Lines in which "encryption" appears should be pulled from the data below.

• _DATA PROVIDED_:
************

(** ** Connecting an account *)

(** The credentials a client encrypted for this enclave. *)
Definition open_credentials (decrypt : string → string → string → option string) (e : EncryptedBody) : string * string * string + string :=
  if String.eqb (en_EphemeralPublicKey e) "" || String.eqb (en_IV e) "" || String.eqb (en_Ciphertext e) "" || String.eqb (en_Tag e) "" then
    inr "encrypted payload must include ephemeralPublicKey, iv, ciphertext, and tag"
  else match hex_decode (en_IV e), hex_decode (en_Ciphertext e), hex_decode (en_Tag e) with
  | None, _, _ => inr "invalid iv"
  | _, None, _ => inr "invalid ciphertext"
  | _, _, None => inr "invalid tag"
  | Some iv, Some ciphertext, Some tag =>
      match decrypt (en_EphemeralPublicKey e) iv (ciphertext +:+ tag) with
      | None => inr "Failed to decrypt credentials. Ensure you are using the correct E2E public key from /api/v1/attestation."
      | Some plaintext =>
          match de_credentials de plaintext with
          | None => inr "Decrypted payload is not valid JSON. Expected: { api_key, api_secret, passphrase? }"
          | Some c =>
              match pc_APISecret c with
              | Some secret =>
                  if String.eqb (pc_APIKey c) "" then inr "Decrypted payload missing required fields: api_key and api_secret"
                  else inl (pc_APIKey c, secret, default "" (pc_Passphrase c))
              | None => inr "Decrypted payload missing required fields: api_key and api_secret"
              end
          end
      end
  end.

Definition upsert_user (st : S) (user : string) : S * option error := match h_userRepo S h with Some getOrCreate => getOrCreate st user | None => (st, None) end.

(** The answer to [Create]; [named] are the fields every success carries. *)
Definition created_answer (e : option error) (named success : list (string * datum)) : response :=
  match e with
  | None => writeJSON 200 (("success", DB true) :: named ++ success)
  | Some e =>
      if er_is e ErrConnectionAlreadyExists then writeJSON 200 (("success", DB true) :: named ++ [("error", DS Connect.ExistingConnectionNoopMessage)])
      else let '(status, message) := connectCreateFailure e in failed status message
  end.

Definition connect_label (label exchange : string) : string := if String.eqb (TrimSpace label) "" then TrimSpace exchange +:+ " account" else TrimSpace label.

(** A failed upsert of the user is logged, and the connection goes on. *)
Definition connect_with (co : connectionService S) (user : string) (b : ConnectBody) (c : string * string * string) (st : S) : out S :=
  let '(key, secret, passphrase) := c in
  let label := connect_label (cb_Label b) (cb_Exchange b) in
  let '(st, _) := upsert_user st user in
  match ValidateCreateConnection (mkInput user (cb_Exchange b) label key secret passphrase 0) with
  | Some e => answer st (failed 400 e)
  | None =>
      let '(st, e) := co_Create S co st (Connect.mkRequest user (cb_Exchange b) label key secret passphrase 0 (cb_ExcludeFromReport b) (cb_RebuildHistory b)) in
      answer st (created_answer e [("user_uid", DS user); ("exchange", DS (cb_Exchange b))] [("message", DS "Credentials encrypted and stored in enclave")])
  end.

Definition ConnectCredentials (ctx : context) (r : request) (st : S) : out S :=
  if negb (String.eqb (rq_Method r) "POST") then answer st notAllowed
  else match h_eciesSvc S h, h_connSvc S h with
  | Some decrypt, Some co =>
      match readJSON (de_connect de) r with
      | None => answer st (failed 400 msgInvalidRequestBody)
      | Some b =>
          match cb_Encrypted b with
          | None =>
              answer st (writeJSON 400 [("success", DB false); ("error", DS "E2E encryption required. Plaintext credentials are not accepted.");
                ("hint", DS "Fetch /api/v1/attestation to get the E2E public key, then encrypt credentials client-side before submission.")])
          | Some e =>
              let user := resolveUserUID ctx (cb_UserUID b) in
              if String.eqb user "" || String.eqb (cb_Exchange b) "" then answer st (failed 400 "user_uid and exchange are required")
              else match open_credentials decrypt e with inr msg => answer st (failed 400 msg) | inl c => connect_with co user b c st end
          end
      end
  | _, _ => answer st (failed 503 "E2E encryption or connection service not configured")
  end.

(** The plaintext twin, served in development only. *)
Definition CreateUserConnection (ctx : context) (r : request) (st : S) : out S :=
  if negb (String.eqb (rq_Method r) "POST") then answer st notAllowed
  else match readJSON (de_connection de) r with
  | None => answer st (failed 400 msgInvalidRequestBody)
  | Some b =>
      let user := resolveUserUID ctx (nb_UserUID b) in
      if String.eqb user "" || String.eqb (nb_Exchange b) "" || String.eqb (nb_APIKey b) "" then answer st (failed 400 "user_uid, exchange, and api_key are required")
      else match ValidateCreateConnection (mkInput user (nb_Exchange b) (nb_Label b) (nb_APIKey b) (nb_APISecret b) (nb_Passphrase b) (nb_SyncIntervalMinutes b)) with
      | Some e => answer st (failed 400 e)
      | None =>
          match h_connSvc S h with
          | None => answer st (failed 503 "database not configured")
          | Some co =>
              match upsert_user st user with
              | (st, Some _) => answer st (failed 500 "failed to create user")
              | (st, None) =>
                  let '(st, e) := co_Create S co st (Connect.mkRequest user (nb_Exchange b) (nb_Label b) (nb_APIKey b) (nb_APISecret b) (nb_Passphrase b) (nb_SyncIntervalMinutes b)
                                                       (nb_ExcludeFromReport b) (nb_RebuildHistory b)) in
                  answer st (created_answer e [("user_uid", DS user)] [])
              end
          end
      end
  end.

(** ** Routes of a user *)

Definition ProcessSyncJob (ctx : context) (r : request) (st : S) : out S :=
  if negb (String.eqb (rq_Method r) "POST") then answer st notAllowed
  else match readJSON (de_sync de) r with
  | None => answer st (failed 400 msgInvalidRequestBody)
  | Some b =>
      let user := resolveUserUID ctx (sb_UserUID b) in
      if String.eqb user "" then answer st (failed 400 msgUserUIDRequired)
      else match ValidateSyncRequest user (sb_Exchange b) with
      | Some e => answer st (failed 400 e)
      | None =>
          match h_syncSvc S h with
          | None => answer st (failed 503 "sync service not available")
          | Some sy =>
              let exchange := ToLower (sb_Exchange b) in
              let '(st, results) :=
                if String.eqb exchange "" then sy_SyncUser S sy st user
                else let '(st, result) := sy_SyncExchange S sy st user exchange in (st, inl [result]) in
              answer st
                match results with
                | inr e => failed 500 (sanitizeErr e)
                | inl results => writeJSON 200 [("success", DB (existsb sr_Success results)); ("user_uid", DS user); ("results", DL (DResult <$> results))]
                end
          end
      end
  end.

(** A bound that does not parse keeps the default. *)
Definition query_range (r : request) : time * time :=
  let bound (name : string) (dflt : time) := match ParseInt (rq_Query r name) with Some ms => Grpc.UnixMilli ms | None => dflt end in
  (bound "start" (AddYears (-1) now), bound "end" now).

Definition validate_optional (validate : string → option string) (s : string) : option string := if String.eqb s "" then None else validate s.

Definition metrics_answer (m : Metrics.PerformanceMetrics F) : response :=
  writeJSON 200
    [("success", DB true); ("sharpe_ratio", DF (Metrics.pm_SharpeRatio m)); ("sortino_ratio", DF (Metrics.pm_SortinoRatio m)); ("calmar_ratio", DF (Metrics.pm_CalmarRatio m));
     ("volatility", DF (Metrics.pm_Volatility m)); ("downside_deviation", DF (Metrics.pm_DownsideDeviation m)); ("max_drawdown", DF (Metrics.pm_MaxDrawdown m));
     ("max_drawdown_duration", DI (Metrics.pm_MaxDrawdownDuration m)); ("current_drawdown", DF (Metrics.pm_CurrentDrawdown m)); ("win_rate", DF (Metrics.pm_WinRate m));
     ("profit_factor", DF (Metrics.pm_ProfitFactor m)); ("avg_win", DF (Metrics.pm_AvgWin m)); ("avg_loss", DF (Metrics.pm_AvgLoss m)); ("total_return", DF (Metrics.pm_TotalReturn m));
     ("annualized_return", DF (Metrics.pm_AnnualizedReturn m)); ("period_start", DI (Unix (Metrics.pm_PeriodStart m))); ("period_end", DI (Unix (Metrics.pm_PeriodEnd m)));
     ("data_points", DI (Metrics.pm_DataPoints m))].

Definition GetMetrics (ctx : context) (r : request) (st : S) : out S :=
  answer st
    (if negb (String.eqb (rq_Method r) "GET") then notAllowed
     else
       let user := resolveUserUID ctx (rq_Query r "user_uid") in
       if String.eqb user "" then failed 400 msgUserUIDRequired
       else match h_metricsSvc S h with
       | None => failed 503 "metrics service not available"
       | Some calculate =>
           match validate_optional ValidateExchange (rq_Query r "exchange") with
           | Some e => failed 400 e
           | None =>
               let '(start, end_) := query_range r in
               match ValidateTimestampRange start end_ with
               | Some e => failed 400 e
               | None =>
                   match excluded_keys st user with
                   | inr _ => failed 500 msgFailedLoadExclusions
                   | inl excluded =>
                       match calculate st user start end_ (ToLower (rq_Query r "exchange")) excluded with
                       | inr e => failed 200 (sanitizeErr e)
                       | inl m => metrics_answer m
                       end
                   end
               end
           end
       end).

************

• _RESPONSE TO THIS EXERCISE_:
              answer st (writeJSON 400 [("success", DB false); ("error", DS "E2E encryption required. Plaintext credentials are not accepted.");
  | _, _ => answer st (failed 503 "E2E encryption or connection service not configured")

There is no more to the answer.